Leave the World Behind is a 2020 novel by Rumaan Alam.

Plot Summary
Amanda and Clay drive out to a remote luxury Airbnb on Long Island for a vacation, along with their kids Archie, 15, and Rose, 13. They are a middle-to-upper-middle class family who live in Brooklyn. It's an idyllic and peaceful vacation until an older Black couple shows up at night, identifying themselves as the house's owners, G.H. (or George) and Ruth. They explain that there's been a blackout.

Amanda is initially suspicious of them and is surprised that they could own a home such as this one. But it turns out George and Ruth are a wealthy and highly educated couple. Their main home is in the Upper East Side of Manhattan, but they drove back to their vacation home to wait out the blackout. It's arranged that they will stay in the in-law unit in the basement until things get sorted. At the house, the wi-fi is out, along with the landline, TV and cell service. But they have power. Amanda also catches a news alert on her phone confirming a large-scale blackout across the east coast.

The next morning, Rose notices a herd of a few dozen deer outside (what she doesn't see is that there are actually thousands of them). Clay heads to town to assess the situation, but gets lost. He runs into a scared woman, but she only speaks Spanish and so he leaves her. Meanwhile, Rose and Archie go exploring in the woods.

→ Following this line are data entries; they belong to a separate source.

(* ===== verification/AlertThrottle.v ===== *)
(** Alert throttling per container
    ([KubeArmor/feeder/feeder.go], [ShouldDropAlertsPerContainer] and
    [DeleteAlertMapKey]).

    Timestamps and counters are [uint64] and wrap; the two settings are [int32]
    and are converted to [uint64] by the code. *)
From Stdlib Require Import Sorted.
From S2P Require Import Prelude Types.

Open Scope Z_scope.

(** [OuterKey] of feeder.go: the two namespace identifiers of a container. *)
Record OuterKey := { ok_PidNs : Z; ok_MntNs : Z }.

#[export] Instance OuterKey_eq_dec : EqDecision OuterKey.
Proof. solve_decision. Defined.
#[export] Instance OuterKey_countable : Countable OuterKey.
Proof.
  refine (inj_countable' (λ k, (ok_PidNs k, ok_MntNs k))
                         (λ p, {| ok_PidNs := p.1; ok_MntNs := p.2 |}) _).
  by intros [].
Defined.

Record AlertThrottleState := {
  ts_FirstEventTimestamp : Z; ts_EventCount : Z; ts_Throttle : bool }.

(** A nil [AlertMap] is the empty map: the code creates it before it writes. *)
Abbreviation AlertMap := (gmap OuterKey AlertThrottleState).

Section throttle.
Context (ThrottleSec MaxAlertPerSec : Z).

Definition one_second : Z := 1000000000.

(** [uint64(cfg.GlobalCfg.ThrottleSec) * 1000000000] and [maxAlertPerSec] *)
Definition throttleSec : Z := u64 (u64 ThrottleSec * one_second).
Definition maxAlertPerSec : Z := u64 MaxAlertPerSec.

(** The state of one key: what a call at [now] answers (drop, already throttled)
    and what it stores. *)
Definition throttle_step (now : Z) (st : option AlertThrottleState)
    : AlertThrottleState * (bool * bool) :=
  match st with
  | None =>
      ({| ts_FirstEventTimestamp := now; ts_EventCount := 1; ts_Throttle := false |},
       (false, false))
  | Some state =>
      let timeDifference := u64 (now - ts_FirstEventTimestamp state) in
      if ts_Throttle state && (timeDifference <? throttleSec) then (state, (true, true))
      else
        let state1 :=
          if one_second <=? timeDifference then
            {| ts_FirstEventTimestamp := now; ts_EventCount := 1; ts_Throttle := false |}
          else
            {| ts_FirstEventTimestamp := ts_FirstEventTimestamp state;
               ts_EventCount := u64 (ts_EventCount state + 1);
               ts_Throttle := ts_Throttle state |} in
        if maxAlertPerSec <? ts_EventCount state1 then
          ({| ts_FirstEventTimestamp := ts_FirstEventTimestamp state1;
              ts_EventCount := 0; ts_Throttle := true |}, (true, false))
        else (state1, (false, false))
  end.

Definition ShouldDropAlertsPerContainer (currentTimestamp pidNs mntNs : Z) (m : AlertMap)
    : AlertMap * (bool * bool) :=
  let key := {| ok_PidNs := pidNs; ok_MntNs := mntNs |} in
  let '(state, answer) := throttle_step currentTimestamp (m !! key) in
  (<[key := state]> m, answer).

Definition DeleteAlertMapKey (outkey : OuterKey) (m : AlertMap) : AlertMap :=
  delete outkey m.

(** ** Sequences of alerts *)

(** An alert of a container, or the removal of one. *)
Inductive event := Alert (key : OuterKey) (now : Z) | Deleted (key : OuterKey).

Definition key_of (e : event) : OuterKey :=
  match e with Alert k _ => k | Deleted k => k end.

(** The alerts that pass, in order. *)
Fixpoint passed (m : AlertMap) (l : list event) : list (OuterKey * Z) :=
  match l with
  | [] => []
  | Alert k now :: l' =>
      let '(m', (drop, _)) := ShouldDropAlertsPerContainer now (ok_PidNs k) (ok_MntNs k) m in
      (if drop : bool then [] else [(k, now)]) ++ passed m' l'
  | Deleted k :: l' => passed (DeleteAlertMapKey k m) l'
  end.

(** The same for one container. *)
Fixpoint passed1 (st : option AlertThrottleState) (l : list Z) : list Z :=
  match l with
  | [] => []
  | now :: l' =>
      let '(st', (drop, _)) := throttle_step now st in
      (if drop : bool then [] else [now]) ++ passed1 (Some st') l'
  end.
End throttle.

(** The times of the alerts of one container. *)
Definition times (k : OuterKey) (l : list event) : list Z :=
  omap (λ e, match e with
             | Alert k' now => if decide (k' = k) then Some now else None
             | Deleted _ => None
             end) l.

(** Alerts of [l] in the second that starts at [t]. *)
Definition in_second (t : Z) (l : list Z) : nat :=
  length (filter (λ x, t ≤ x < t + one_second) l).

(** The map after a sequence of events. *)
Definition after (T M : Z) (m : AlertMap) (l : list event) : AlertMap :=
  foldl (λ m e, match e with
                | Alert k now =>
                    (ShouldDropAlertsPerContainer T M now (ok_PidNs k) (ok_MntNs k) m).1
                | Deleted k => DeleteAlertMapKey k m
                end) m l.

(** A clock reading is a [uint64]. *)
Definition clock (x : Z) : Prop := 0 ≤ x < 2 ^ 64.

(** The states that occur, at a time not before [x]. *)
Definition valid (M x : Z) (st : AlertThrottleState) : Prop :=
  0 ≤ ts_FirstEventTimestamp st ≤ x ∧
  (if ts_Throttle st then ts_EventCount st = 0 else 1 ≤ ts_EventCount st ≤ M).

(** The alerts of the current window that may still pass. *)
Definition rest (M : Z) (st : AlertThrottleState) : Z :=
  if ts_Throttle st then 0 else M - ts_EventCount st.

(** The four regimes of a container whose state is valid: throttled, a new
    window, one more alert of the window, the alert that starts throttling. *)
Variant regime (T M x : Z) (st : AlertThrottleState)
    : AlertThrottleState * (bool * bool) → Prop :=
| RDropped : ts_Throttle st = true → x < ts_FirstEventTimestamp st + T * one_second →
    regime T M x st (st, (true, true))
| RReset : ts_FirstEventTimestamp st + one_second ≤ x →
    (ts_Throttle st = true → ts_FirstEventTimestamp st + T * one_second ≤ x) →
    regime T M x st
      ({| ts_FirstEventTimestamp := x; ts_EventCount := 1; ts_Throttle := false |},
       (false, false))
| RCount : ts_Throttle st = false → x < ts_FirstEventTimestamp st + one_second →
    ts_EventCount st < M →
    regime T M x st
      ({| ts_FirstEventTimestamp := ts_FirstEventTimestamp st;
          ts_EventCount := ts_EventCount st + 1; ts_Throttle := false |}, (false, false))
| RStart : ts_Throttle st = false → x < ts_FirstEventTimestamp st + one_second →
    ts_EventCount st = M →
    regime T M x st
      ({| ts_FirstEventTimestamp := ts_FirstEventTimestamp st;
          ts_EventCount := 0; ts_Throttle := true |}, (true, false)).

They find a shack and a house in a clearing, and Archie gets bitten by a tick. Then, a thunderous noise is heard, loud enough to crack the glass on some doors, which scares everyone. (Unknown to them, not too far away, the deer are scared and trampling everything in their wake.) Clay eventually finds his way home, but doesn't mention getting lost or the woman.

The adults try to prepare for an extended blackout, filling a tub with water in case the water stops running and checking on the food stores. But soon, Archie is sick with a fever. Amanda and Clay decide they need to leave to get him to a doctor the next morning. That night, a flock of wild flamingos appear on the lawn. Then, a few more loud noises sound out, breaking more glass and scaring them all. Amanda starts to think it would be better to stay here, where they have power, food and water, but in the morning a number of Archie's teeth have fallen out. They all also notice that Rose is missing.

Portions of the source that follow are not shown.